* Exercise directions
From the entries below, please output exactly the lines starting at the one containing "Lemma refresh_done_fields (L" and ending at the one containing "run_loop (es1 ++", both included.
*** Extracted information ***
(* ===== verification/GalleryEvents.v ===== *)
(** * The listeners of [GalleryManager._bindEvents], the refreshes they
    start, and the remaining methods ([src/src/js/galleryManager.js])

    [_bindEvents] subscribes the gallery to nine events of [eventManager];
    [handle] is what one emission does: the synchronous part of the
    listener, the exception it throws (which [emit] catches and logs) and
    the [gallery:render-required] requests it emits.  The [image:loaded]
    listener calls [refreshGallery()], an [async] method, so the gallery
    lives in a [Loop]: the gallery, the [loadedImages] map of
    [imageManager] and the refreshes in flight.  A call of
    [refreshGallery] ([refreshGallery_call]) passes the [isLoading] guard
    or returns; past it, it sets [isLoading] and calls
    [imageManager.getAllImages()], whose body runs at once and copies
    [loadedImages.values()]: that snapshot is what the refresh installs
    when it resumes after its [await] ([refreshGallery_resume], oldest
    first).  An image load that completes runs, in this order, the
    [emitImageLoaded] at the end of [ImageManager._loadImageInternal]
    (imageManager.js, line 860) and the [loadedImages.set] that
    [loadImage] performs after [await loadingPromise] (line 772):
    [loadImage_completion].  [loop_step] is one event of the event loop
    and [reachable] closes it from a freshly built gallery, whose
    constructor's forced refresh is in flight.  The [saveFiltersState()]
    that the [gallery:filter-changed] listener runs after [applyFilters()]
    writes to [userPreferences], which throws and is caught in the
    repository ([GalleryPrefs] models it over a working store); [handle]
    leaves it out.  [applySort] and [applyPagination] re-display;
    [initialize] sets [isInitialized]; the getters copy the lists.

    The theorem: a newly loaded image is never shown by the refreshes its
    own [image:loaded] triggers or finds in flight: each of them holds a
    snapshot taken before [loadImage] stored the image, so once they have
    all completed the gallery is idle, [imageManager] holds the image and
    the gallery does not. *)

From Stdlib Require Import QArith.
From S2P Require Import Prelude JsMap JsArray GallerySearch GalleryPaging Gallery.

Module GalleryEvents.
Import GallerySearch GalleryPaging Gallery.

(** The events [_bindEvents] listens to, with the data the listeners read. *)
Inductive gallery_event :=
  | ImageLoaded
  | ImageRemoved (imageId : jsstring)
  | ImageUpdated (imageId : jsstring) (updates : ImagePatch)
  | FilterChanged
  | SortChanged
  | PaginationChanged
  | PageChanged
  | ViewChanged
  | GridColumnsChanged.

(** The payloads of [gallery:render-required]. *)
Inductive render_request :=
  | RenderView (viewMode : jsstring) (timestamp : Z)
  | RenderGrid (gridColumns : Z) (timestamp : Z).

(** The events of the event loop that touch the gallery: an emission of
  an event it listens to, the store of a loaded image into
  [imageManager.loadedImages], another caller's [refreshGallery({ force })],
  and the resumption of the oldest refresh in flight. *)
Inductive loop_event :=
  | LEmit (now : Z) (ev : gallery_event)
  | LStore (cacheKey : jsstring) (x : Image)
  | LRefresh (force : bool)
  | LResume (now : Z).

(** The end of a load of [imageManager.loadImage(source, { useCache })]:
  [_loadImageInternal] emits [image:loaded] before it returns, then
  [loadImage] resumes and stores the image. *)
Definition loadImage_completion (useCache : bool) (cacheKey : jsstring) (x : Image) (now : Z) : list loop_event :=
  LEmit now ImageLoaded :: (if useCache then [LStore cacheKey x] else []).

Section Events.
Variable toLowerCase : jsstring -> jsstring.
Variable localeCompare : jsstring -> jsstring -> Q.
Variable random : Image -> Image -> Q.

(** [applySort()] and [applyPagination()]. *)
Definition applySort_gm (g : Gallery) : Gallery := _updateDisplayedImages localeCompare random g.
Definition applyPagination_gm (g : Gallery) : Gallery := _updateDisplayedImages localeCompare random g.

(** [initialize()]: nothing to do beyond the flag. *)
Definition initialize (g : Gallery) : Gallery :=
  if isInitialized g then g
  else mkGallery (searchEngine g) (filterManager g) (sortManager g) (paginationManager g) (viewManager g)
         (images g) (filteredImages g) (displayedImages g) (isLoading g) (lastRefreshTime g) true.

(** [getAllImages()], [getDisplayedImages()], [getFilteredImages()]:
  copies of the lists. *)
Definition getAllImages (g : Gallery) : list Image := images g.
Definition getDisplayedImages (g : Gallery) : list Image := displayedImages g.
Definition getFilteredImages (g : Gallery) : list Image := filteredImages g.

(** The gallery, [imageManager.loadedImages] and the snapshots of the
  refreshes in flight, oldest first. *)
Record Loop := mkLoop {
  gallery : Gallery;
  loadedImages : JsMap.t jsstring Image;
  inflight : list (list Image)
}.

Definition set_gallery (g : Gallery) (lp : Loop) : Loop := mkLoop g (loadedImages lp) (inflight lp).

(** [imageManager.getAllImages()]: [Array.from(this.loadedImages.values())],
  computed before its promise is returned. *)
Definition getAllImages_im (lp : Loop) : list Image := map snd (loadedImages lp).

(** A call of [refreshGallery({ force })] up to its [await]. *)
Definition refreshGallery_call (force : bool) (lp : Loop) : Loop :=
  match refreshGallery_start force (gallery lp) with
  | None => lp
  | Some g => mkLoop g (loadedImages lp) (inflight lp ++ [getAllImages_im lp])
  end.

(** The oldest refresh in flight resumes after its [await] and runs to
  its [finally]. *)
Definition refreshGallery_resume (now : Z) (lp : Loop) : Loop :=
  match inflight lp with
  | [] => lp
  | L :: rest => mkLoop (refreshGallery_done localeCompare random L now (gallery lp)) (loadedImages lp) rest
  end.

(** One emission of an event the gallery listens to, at time [now]. *)
Definition handle (now : Z) (ev : gallery_event) (lp : Loop) : Loop * option js_error * list render_request :=
  let g := gallery lp in
  match ev with
  | ImageLoaded => (refreshGallery_call false lp, None, [])
  | ImageRemoved i => (set_gallery (removeImage localeCompare random i g) lp, None, [])
  | ImageUpdated i u => (set_gallery (updateImage localeCompare random i u g) lp, None, [])
  | FilterChanged => let '(g', e) := applyFilters_gm toLowerCase localeCompare random now g in (set_gallery g' lp, e, [])
  | SortChanged => (set_gallery (applySort_gm g) lp, None, [])
  | PaginationChanged | PageChanged => (set_gallery (applyPagination_gm g) lp, None, [])
  | ViewChanged => (lp, None, [RenderView (currentView (viewManager g)) now])
  | GridColumnsChanged => (lp, None, [RenderGrid (gridColumns (viewManager g)) now])
  end.

(** The [loadedImages.set(cacheKey, result)] of [loadImage], when [useCache]. *)
Definition storeImage (cacheKey : jsstring) (x : Image) (lp : Loop) : Loop :=
  mkLoop (gallery lp) (JsMap.set cacheKey x (loadedImages lp)) (inflight lp).

(** One event of the event loop. *)
Definition loop_step (e : loop_event) (lp : Loop) : Loop :=
  match e with
  | LEmit now ev => fst (fst (handle now ev lp))
  | LStore cacheKey x => storeImage cacheKey x lp
  | LRefresh force => refreshGallery_call force lp
  | LResume now => refreshGallery_resume now lp
  end.

Definition run_loop (es : list loop_event) (lp : Loop) : Loop := fold_left (fun lp e => loop_step e lp) es lp.

(** The loop states of a gallery built by [new GalleryManager()], with
  [imageManager] holding [L] at that time. *)
Inductive reachable : Loop -> Prop :=
  | reach_new cfg ui g L : new_GalleryManager cfg ui = inr g -> reachable (mkLoop g L [map snd L])
  | reach_step e lp : reachable lp -> reachable (loop_step e lp).

(** ** Lemmas *)

(** A refresh in flight whenever [isLoading] is set. *)
Definition loop_wf (lp : Loop) : Prop := isLoading (gallery lp) = true -> inflight lp <> [].

Lemma update_loading (g : Gallery) : isLoading (_updateDisplayedImages localeCompare random g) = isLoading g.
Proof. by rewrite update_unfold. Qed.

Local Ltac loading_t :=
  unfold removeImage, updateImage, applyFilters_gm, applySort_gm, applyPagination_gm, goToPage;
  repeat case_match; intros; simplify_eq/=; rewrite ?update_loading; done.

(** The listeners other than [image:loaded] neither touch [isLoading] nor
  start a refresh. *)
Lemma handle_other (now : Z) (ev : gallery_event) (lp : Loop) :
  ev <> ImageLoaded ->
  isLoading (gallery (loop_step (LEmit now ev) lp)) = isLoading (gallery lp) /\
  inflight (loop_step (LEmit now ev) lp) = inflight lp.
Proof.
  intros Hev. destruct ev; cbn [loop_step handle fst]; try done;
    try (split; [cbn [gallery set_gallery]; loading_t|done]).
  destruct (applyFilters_gm _ _ _ _ _) as [g' e] eqn:Ea. cbn. split; [|done].
  revert Ea. loading_t.
Qed.

(** A call of [refreshGallery] keeps [loadedImages] and either starts a
  refresh with the current snapshot or finds one in flight. *)
Lemma call_inflight (force : bool) (lp : Loop) :
  loop_wf lp ->
  loadedImages (refreshGallery_call force lp) = loadedImages lp /\
  (inflight (refreshGallery_call force lp) = inflight lp ++ [getAllImages_im lp] \/
   (inflight (refreshGallery_call force lp) = inflight lp /\ inflight lp <> [])).
Proof.
  intros Hwf. unfold refreshGallery_call, refreshGallery_start.
  destruct (isLoading (gallery lp) && negb force) eqn:E; cbn; [|auto].
  apply andb_prop in E as [E _]. split; [done|]. right. split; [done|]. by apply Hwf.
Qed.

Lemma step_wf (e : loop_event) (lp : Loop) : loop_wf lp -> loop_wf (loop_step e lp).
Proof.
  intros Hwf. destruct e as [now ev|k x|force|now].
  - assert (Hev : ev = ImageLoaded \/ ev <> ImageLoaded) by (destruct ev; [left|right..]; done).
    destruct Hev as [->|Hev].
    + cbn [loop_step handle fst]. unfold refreshGallery_call, refreshGallery_start.
      destruct (_ && _); [done|]. intros _. cbn. by destruct (inflight lp).
    + destruct (handle_other now ev lp Hev) as [Hl Hi]. unfold loop_wf. rewrite Hl, Hi. done.
  - done.
  - cbn [loop_step]. unfold refreshGallery_call, refreshGallery_start.
    destruct (_ && _); [done|]. intros _. cbn. by destruct (inflight lp).
  - cbn [loop_step]. unfold refreshGallery_resume. destruct (inflight lp); [done|].
    unfold loop_wf, refreshGallery_done. by rewrite update_unfold.
Qed.

Lemma reachable_wf (lp : Loop) : reachable lp -> loop_wf lp.
Proof. induction 1; [done|by apply step_wf]. Qed.

(** A completed refresh shows its snapshot and clears [isLoading]. *)
Lemma refresh_done_fields (L : list Image) (now : Z) (g : Gallery) :
  images (refreshGallery_done localeCompare random L now g) = L /\
  isLoading (refreshGallery_done localeCompare random L now g) = false.
Proof. unfold refreshGallery_done. by rewrite update_unfold. Qed.

Lemma run_loop_app (es1 es2 : list loop_event) (lp : Loop) :
  run_loop (es1 ++ es2) lp = run_loop es2 (run_loop es1 lp).
Proof. apply fold_left_app. Qed.

Lemma run_loop_cons (e : loop_event) (es : list loop_event) (lp : Loop) :
  run_loop (e :: es) lp = run_loop es (loop_step e lp).
Proof. done. Qed.

Lemma resume_idle (n : nat) (now : Z) (lp : Loop) :
  inflight lp = [] -> run_loop (replicate n (LResume now)) lp = lp.
Proof.
  intros Hi. induction n as [|n IH]; [done|]. cbn [replicate]. rewrite run_loop_cons. cbn [loop_step].
  unfold refreshGallery_resume. rewrite Hi. exact IH.
Qed.

(** Resuming every refresh in flight leaves the gallery idle, showing the
  last snapshot. *)
Lemma resume_all (x : Image) (now : Z) (n : nat) :
  forall lp, length (inflight lp) <= n -> inflight lp <> [] -> Forall (fun L => x ∉ L) (inflight lp) ->
  let lp' := run_loop (replicate n (LResume now)) lp in
  inflight lp' = [] /\ isLoading (gallery lp') = false /\ (x ∉ images (gallery lp')) /\
  loadedImages lp' = loadedImages lp.
Proof.
  induction n as [|n IH]; intros lp Hn Hne Hx; [destruct (inflight lp); cbn in *; [done|lia]|].
  cbv zeta. cbn [replicate]. rewrite run_loop_cons. cbn [loop_step]. unfold refreshGallery_resume.
  destruct (inflight lp) as [|L rest] eqn:Ei; [done|]. apply Forall_cons in Hx as [HL Hx].
  destruct (refresh_done_fields L now (gallery lp)) as [Him Hld].
  destruct rest as [|L' rest].
  - rewrite resume_idle by done. cbn [inflight gallery loadedImages]. by rewrite Him, Hld.
  - apply (IH (mkLoop _ (loadedImages lp) (L' :: rest))); cbn in *; [lia|done|done].
Qed.

(** ** Theorems *)

(** C12: a newly loaded image is never shown by the refreshes of its own
  load: on every state the loop reaches, when a load of an image [x] that
  neither [imageManager] nor any refresh in flight holds completes,
  [_loadImageInternal] emits [image:loaded] before [loadImage] stores [x],
  so the listener's [refreshGallery()] either finds a refresh in flight
  or starts one whose snapshot lacks [x]; once every refresh in flight
  has resumed, the gallery is idle ([isLoading] cleared, nothing in
  flight), [imageManager.getAllImages()] holds [x] and the gallery does
  not, until some later refresh. *)
Theorem image_loaded_not_shown (lp : Loop) (cacheKey : jsstring) (x : Image) (now now' : Z) :
  reachable lp -> x ∉ getAllImages_im lp -> Forall (fun L => x ∉ L) (inflight lp) ->
  let lp' := run_loop (loadImage_completion true cacheKey x now ++
                       replicate (S (length (inflight lp))) (LResume now')) lp in
  (x ∈ getAllImages_im lp') /\ inflight lp' = [] /\ isLoading (gallery lp') = false /\
  (x ∉ images (gallery lp')).
Proof.
  intros Hr Hx Hfl. cbv zeta. rewrite run_loop_app. unfold loadImage_completion.
  rewrite !run_loop_cons. change (run_loop [] ?l) with l. cbn [loop_step handle fst].
  destruct (call_inflight false lp (reachable_wf lp Hr)) as [Hld Hin].
  set (lp1 := refreshGallery_call false lp) in *.
  assert (Hne : inflight (storeImage cacheKey x lp1) <> [] /\
                Forall (fun L => x ∉ L) (inflight (storeImage cacheKey x lp1)) /\
                length (inflight (storeImage cacheKey x lp1)) <= S (length (inflight lp))).
  { cbn [inflight storeImage]. destruct Hin as [-> | [-> Hne]].
    - rewrite length_app. cbn. split; [by destruct (inflight lp)|]. split; [|lia].
      apply Forall_app. auto.
    - split_and!; [done|done|lia]. }
  destruct Hne as (Hne & Hfl1 & Hlen).
  destruct (resume_all x now' _ _ Hlen Hne Hfl1) as (Hi & Hl & Him & Hlo).
  split_and!; [|done|done|done].
  unfold getAllImages_im. rewrite Hlo. cbn [loadedImages storeImage].
  apply (list_elem_of_fmap_2' snd _ (cacheKey, x)); [|done]. apply JsMap.get_Some_elem_of, JsMap.get_set_eq.
Qed.

End Events.

(** A gallery built with a search configuration, its initial refresh in
  flight. *)
Definition sample_new : Gallery :=
  match new_GalleryManager (Some (mkSearchConfig 10 sample_weights)) sample_ui with
  | inr g => g
  | inl _ => sample_gallery
  end.

Lemma image_loaded_not_shown_witness :
  let x := mkImage (js "new") None None None None None None None None None None None None in
  let lp := mkLoop sample_new [] [[]] in
  let lp' := run_loop (fun s => s) (fun _ _ => 0%Q) (fun _ _ => 0%Q)
               (loadImage_completion true (js "file:new.jpg") x 10 ++
                replicate (S (length (inflight lp))) (LResume 20)) lp in
  (x ∈ getAllImages_im lp') /\ inflight lp' = [] /\ isLoading (gallery lp') = false /\
  (x ∉ images (gallery lp')).
Proof.
  cbv zeta. apply image_loaded_not_shown.
  - apply (reach_new _ _ _ (Some (mkSearchConfig 10 sample_weights)) sample_ui sample_new []).
    vm_compute. reflexivity.
  - apply not_elem_of_nil.
  - repeat constructor. apply not_elem_of_nil.
Defined.

End GalleryEvents.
*** End of Extracted information ***
* Expected answer
Lemma refresh_done_fields (L : list Image) (now : Z) (g : Gallery) :
  images (refreshGallery_done localeCompare random L now g) = L /\
  isLoading (refreshGallery_done localeCompare random L now g) = false.
Proof. unfold refreshGallery_done. by rewrite update_unfold. Qed.

Lemma run_loop_app (es1 es2 : list loop_event) (lp : Loop) :
  run_loop (es1 ++ es2) lp = run_loop es2 (run_loop es1 lp).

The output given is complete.